Lemma preserves_download_video (j : jsval) :
  preserves R (InMemory.download_video host j).
Proof. unfold InMemory.download_video. preserve. Qed.

Lemma preserves_get_video_info (j : jsval) :
  preserves R (InMemory.get_video_info j).
Proof. unfold InMemory.get_video_info. preserve. Qed.

Lemma preserves_memory_health : preserves R (InMemory.health host).
Proof. unfold InMemory.health. preserve. Qed.

Section WithWrites.
Context (R_write : forall p d w,
            R w (mkWorld (EWriteFile p d None :: trace w) (videoStore w)
                         (<[p := d]> (files w)))).

Lemma preserves_writeFile (p : string) (d : list Byte.byte) :
  preserves R (writeFile host p d).
Proof.
  intros w. unfold writeFile.
  destruct (writeFile_error host _ _) as [m|]; simpl.
  - apply (R_record (EWriteFile p d (Some m)) w).
  - apply R_write.
Qed.

Lemma preserves_file_checkVideoStatus (j : jsval) :
  preserves R (FileStore.checkVideoStatus host j).
Proof. unfold FileStore.checkVideoStatus. preserve. Qed.

Lemma preserves_wait_loop (n : nat) (j : jsval) :
  preserves R (FileStore.wait_loop host n j).
Proof.
  induction n as [|n IH]; cbn [FileStore.wait_loop]; [preserve|].
  pose proof preserves_file_checkVideoStatus.
  unfold FileStore.wait_attempt, sleep. preserve.
Qed.

Lemma preserves_download_loop (cands : list string) :
  preserves R (FileStore.download_loop host cands).
Proof. induction cands as [|c rest IH]; cbn [FileStore.download_loop]; preserve. Qed.

Lemma preserves_processVideoInBackground (j p : jsval) :
  preserves R (FileStore.processVideoInBackground host j p).
Proof.
  pose proof preserves_wait_loop. pose proof preserves_download_loop.
  pose proof preserves_writeFile.
  unfold FileStore.processVideoInBackground, FileStore.waitForVideoCompletion,
    FileStore.downloadAndSaveVideo, FileStore.saveVideoToStorage.
  preserve.
Qed.

Lemma preserves_file_generate_video (b : generate_body) :
  preserves R (FileStore.generate_video host b).
Proof. unfold FileStore.generate_video, spawn. preserve. Qed.

Lemma preserves_file_check_video_status (j : jsval) :
  preserves R (FileStore.check_video_status host j).
Proof.
  pose proof preserves_file_checkVideoStatus.
  unfold FileStore.check_video_status. preserve.
Qed.

Lemma preserves_file_health : preserves R (FileStore.health host).
Proof. unfold FileStore.health. preserve. Qed.

Lemma preserves_file_step (o : FileStore.op) (w : World) :
  R w (FileStore.step host o w).
Proof.
  destruct o; simpl.
  - apply preserves_file_generate_video.
  - apply preserves_file_check_video_status.
  - apply preserves_file_health.
  - apply preserves_processVideoInBackground.
Qed.

Lemma preserves_file_steps (os : list FileStore.op) (w : World) :
  R w (FileStore.steps host os w).
Proof.
  revert w. induction os as [|o os IH]; intros w; simpl; [apply R_refl|].
  eapply R_trans; [apply preserves_file_step|apply IH].
Qed.
End WithWrites.
End Preservation.

(** ** The in-memory store as a running system *)

Section InMemorySystem.
Context (host : Host).
Import InMemory.

Lemma same_state_refl (w : World) : same_state w w.
Proof. by split. Qed.

Lemma same_state_trans (w1 w2 w3 : World) :
  same_state w1 w2 -> same_state w2 w3 -> same_state w1 w3.
Proof. intros [? ?] [? ?]. split; congruence. Qed.

Lemma same_state_record (e : event) (w : World) : same_state w (record e w).
Proof. by split. Qed.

════

What the task asks: Without any alteration, repeat each entry shown above.

Written solution:
Lemma preserves_download_video (j : jsval) :
  preserves R (InMemory.download_video host j).
Proof. unfold InMemory.download_video. preserve. Qed.

Lemma preserves_get_video_info (j : jsval) :
  preserves R (InMemory.get_video_info j).
Proof. unfold InMemory.get_video_info. preserve. Qed.

Lemma preserves_memory_health : preserves R (InMemory.health host).
Proof. unfold InMemory.health. preserve. Qed.

Section WithWrites.
Context (R_write : forall p d w,
            R w (mkWorld (EWriteFile p d None :: trace w) (videoStore w)
                         (<[p := d]> (files w)))).

Lemma preserves_writeFile (p : string) (d : list Byte.byte) :
  preserves R (writeFile host p d).
Proof.
  intros w. unfold writeFile.
  destruct (writeFile_error host _ _) as [m|]; simpl.
  - apply (R_record (EWriteFile p d (Some m)) w).
  - apply R_write.
Qed.

Lemma preserves_file_checkVideoStatus (j : jsval) :
  preserves R (FileStore.checkVideoStatus host j).
Proof. unfold FileStore.checkVideoStatus. preserve. Qed.

Lemma preserves_wait_loop (n : nat) (j : jsval) :
  preserves R (FileStore.wait_loop host n j).
Proof.
  induction n as [|n IH]; cbn [FileStore.wait_loop]; [preserve|].
  pose proof preserves_file_checkVideoStatus.
  unfold FileStore.wait_attempt, sleep. preserve.
Qed.

Lemma preserves_download_loop (cands : list string) :
  preserves R (FileStore.download_loop host cands).
Proof. induction cands as [|c rest IH]; cbn [FileStore.download_loop]; preserve. Qed.

Lemma preserves_processVideoInBackground (j p : jsval) :
  preserves R (FileStore.processVideoInBackground host j p).
Proof.
  pose proof preserves_wait_loop. pose proof preserves_download_loop.
  pose proof preserves_writeFile.
  unfold FileStore.processVideoInBackground, FileStore.waitForVideoCompletion,
    FileStore.downloadAndSaveVideo, FileStore.saveVideoToStorage.
  preserve.
Qed.

Lemma preserves_file_generate_video (b : generate_body) :
  preserves R (FileStore.generate_video host b).
Proof. unfold FileStore.generate_video, spawn. preserve. Qed.

Lemma preserves_file_check_video_status (j : jsval) :
  preserves R (FileStore.check_video_status host j).
Proof.
  pose proof preserves_file_checkVideoStatus.
  unfold FileStore.check_video_status. preserve.
Qed.

Lemma preserves_file_health : preserves R (FileStore.health host).
Proof. unfold FileStore.health. preserve. Qed.

Lemma preserves_file_step (o : FileStore.op) (w : World) :
  R w (FileStore.step host o w).
Proof.
  destruct o; simpl.
  - apply preserves_file_generate_video.
  - apply preserves_file_check_video_status.
  - apply preserves_file_health.
  - apply preserves_processVideoInBackground.
Qed.

Lemma preserves_file_steps (os : list FileStore.op) (w : World) :
  R w (FileStore.steps host os w).
Proof.
  revert w. induction os as [|o os IH]; intros w; simpl; [apply R_refl|].
  eapply R_trans; [apply preserves_file_step|apply IH].
Qed.
End WithWrites.
End Preservation.

(** ** The in-memory store as a running system *)

Section InMemorySystem.
Context (host : Host).
Import InMemory.

Lemma same_state_refl (w : World) : same_state w w.
Proof. by split. Qed.

Lemma same_state_trans (w1 w2 w3 : World) :
  same_state w1 w2 -> same_state w2 w3 -> same_state w1 w3.
Proof. intros [? ?] [? ?]. split; congruence. Qed.

Lemma same_state_record (e : event) (w : World) : same_state w (record e w).
Proof. by split. Qed.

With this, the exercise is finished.